Most of the human genome is thought to be non-functional, and includes large segments often referred to as “dark matter”. The genome also encodes hundreds of putative transcription factors (TFs) that lack known DNA binding motifs and are poorly characterized. We determined genomic binding locations of 166 uncharacterized human TFs in living cells. Nearly half of them associated strongly with known regulatory regions such as promoters and enhancers, often at conserved motif matches and co-localizing with each other. Surprisingly, the other half often associated with genomic dark matter, at largely unique sites, via intrinsic sequence recognition. Dozens of these, which we term “Dark TFs” mainly bind within regions of closed chromatin. Dark TF binding sites are more rarely under purifying selection, and are enriched for transposable elements.
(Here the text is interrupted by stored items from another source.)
(** No row is flagged exactly when the rows are pairwise different and none
    of them was seen before. *)
Lemma none_flagged (rs seen : list row) :
  sum_bool (duplicated_from seen rs) = 0
  <-> NoDupA same_row rs /\ (forall r, InA same_row r rs -> ~ InA same_row r seen).
Proof.
  revert seen. induction rs as [| r rs IH]; intros seen; simpl.
  - split; [| reflexivity]. intros _. split; [constructor |].
    intros r H. inversion H.
  - unfold sum_bool in *. simpl.
    destruct (existsb (row_eqb r) seen) eqn:E; simpl.
    + split; [discriminate |]. intros [_ H]. exfalso.
      apply (H r); [left; reflexivity | now apply seen_before].
    + rewrite IH. split.
      * intros [Hnd Hseen]. split.
        -- constructor; [| exact Hnd].
           intro Hin. apply (Hseen r Hin). left. reflexivity.
        -- intros x Hx Hs. inversion Hx as [? ? Hxr | ? ? Hxr]; subst.
           ++ rewrite Hxr in Hs. apply seen_before in Hs. congruence.
           ++ apply (Hseen x Hxr). now right.
      * intros [Hnd Hseen]. inversion Hnd as [| ? ? Hnot Hnd']; subst.
        split; [exact Hnd' |].
        intros x Hx Hs. inversion Hs as [? ? Hxr | ? ? Hxr]; subst.
        -- apply Hnot. now rewrite <- Hxr.
        -- apply (Hseen x); [now right | exact Hxr].
Qed.

(** X2: the duplicate count is 0 exactly when no two rows of the table are
    the same tuple, and in a table with rows it is smaller than the row
    count (the first row is never counted). *)
Theorem check_duplicates_zero_iff_distinct (df : DataFrame) :
  exists count,
    check_duplicates df = Returns count
    /\ (count = 0 <-> NoDupA same_row (rows df))
    /\ (0 < nrows df -> count < nrows df).
Proof.
  exists (sum_bool (duplicated df)). split; [reflexivity |]. split.
  - unfold duplicated. rewrite none_flagged. split; [tauto |].
    intros H. split; [exact H |]. intros r _ Hs. inversion Hs.
  - intros Hpos. unfold duplicated. rewrite <- rows_length in *.
    destruct (rows df) as [| r rs]; simpl in *; [lia |].
    pose proof (sum_bool_le (duplicated_from [r] rs)) as Hle.
    rewrite duplicated_from_length in Hle. unfold sum_bool in *. simpl. lia.
Qed.

(** X3: the duplicate count does not depend on the order of the rows. *)
Theorem check_duplicates_row_order (df df' : DataFrame)
    (Hperm : PermutationA same_row (rows df) (rows df')) :
  check_duplicates df = check_duplicates df'.
Proof.
  unfold check_duplicates. f_equal.
  pose proof (flagged_plus_first (rows df) []) as H1.
  pose proof (flagged_plus_first (rows df') []) as H2.
  fold (duplicated df) in H1. fold (duplicated df') in H2.
  pose proof (PermutationA_same_length _ _ Hperm) as Hlen.
  assert (Hsame : List.length (first_occurrences [] (rows df))
                  = List.length (first_occurrences [] (rows df'))).
  { apply (distinct_tuples_count df').
    - destruct (first_occurrences_distinct df) as [Hnd Heq].
      split; [exact Hnd |].
      intros x. rewrite (Heq x).
      apply (PermutationA_equivlistA same_row_equivalence Hperm).
    - apply first_occurrences_distinct. }
  lia.
Qed.

Lemma check_duplicates_row_order_witness :
  check_duplicates example_AB = check_duplicates example_BA_reversed.
Proof.
  apply check_duplicates_row_order.
  apply (Permutation_PermutationA same_row_equivalence).
  change (rows example_BA_reversed) with (rev (rows example_AB)).
  apply Permutation_rev.
Defined.

End DuplicateCounts.

(* ================================================================== *)
(** * Outliers: the report in column order                             *)
(* ================================================================== *)

Section ReportOrder.

Variable z_thresh : float.

Lemma setitem_fresh (V : Type) (d : dict V) (k : string) (v : V) :
  ~ In k (map fst d) -> setitem d k v = d ++ [(k, v)].
Proof.
  induction d as [| [k0 v0] d IH]; simpl; intros Hk; [reflexivity |].
  destruct (String.eqb k0 k) eqn:E.
  - apply String.eqb_eq in E. tauto.
  - rewrite IH by tauto. reflexivity.
Qed.

Lemma column_bindings_keys (part : list Column) (k : string) :
  In k (map fst (column_bindings z_thresh part)) -> In k (columns part).
Proof.
  unfold column_bindings, columns. induction part as [| c part IH]; simpl; [tauto |].
  rewrite map_app, in_app_iff. intros [H | H]; [| right; now apply IH].
  destruct (column_entry z_thresh c); simpl in H; [| tauto].
  destruct H as [<- | []]. now left.
Qed.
Many are KZNFs, which contain the repressive KRAB domain, but many are not, and may represent potential pioneer TFs: based on compiled literature information, the Dark TFs exert diverse functions ranging from early development to tumor suppression. Thus, a large fraction of uncharacterized human TFs may function in previously unappreciated aspects of the dark matter genome. This accession contains the Chromatin Immunoprecipitation raw data for this study. It is associated with derivative data located in the Gene Expression Omnibus database under accession GSE280248. The article used also data derived from High Throughput SELEX and Genomic High throughput SELEX that are available under accessions: PRJEB61115 and PRJEB76622, respectively.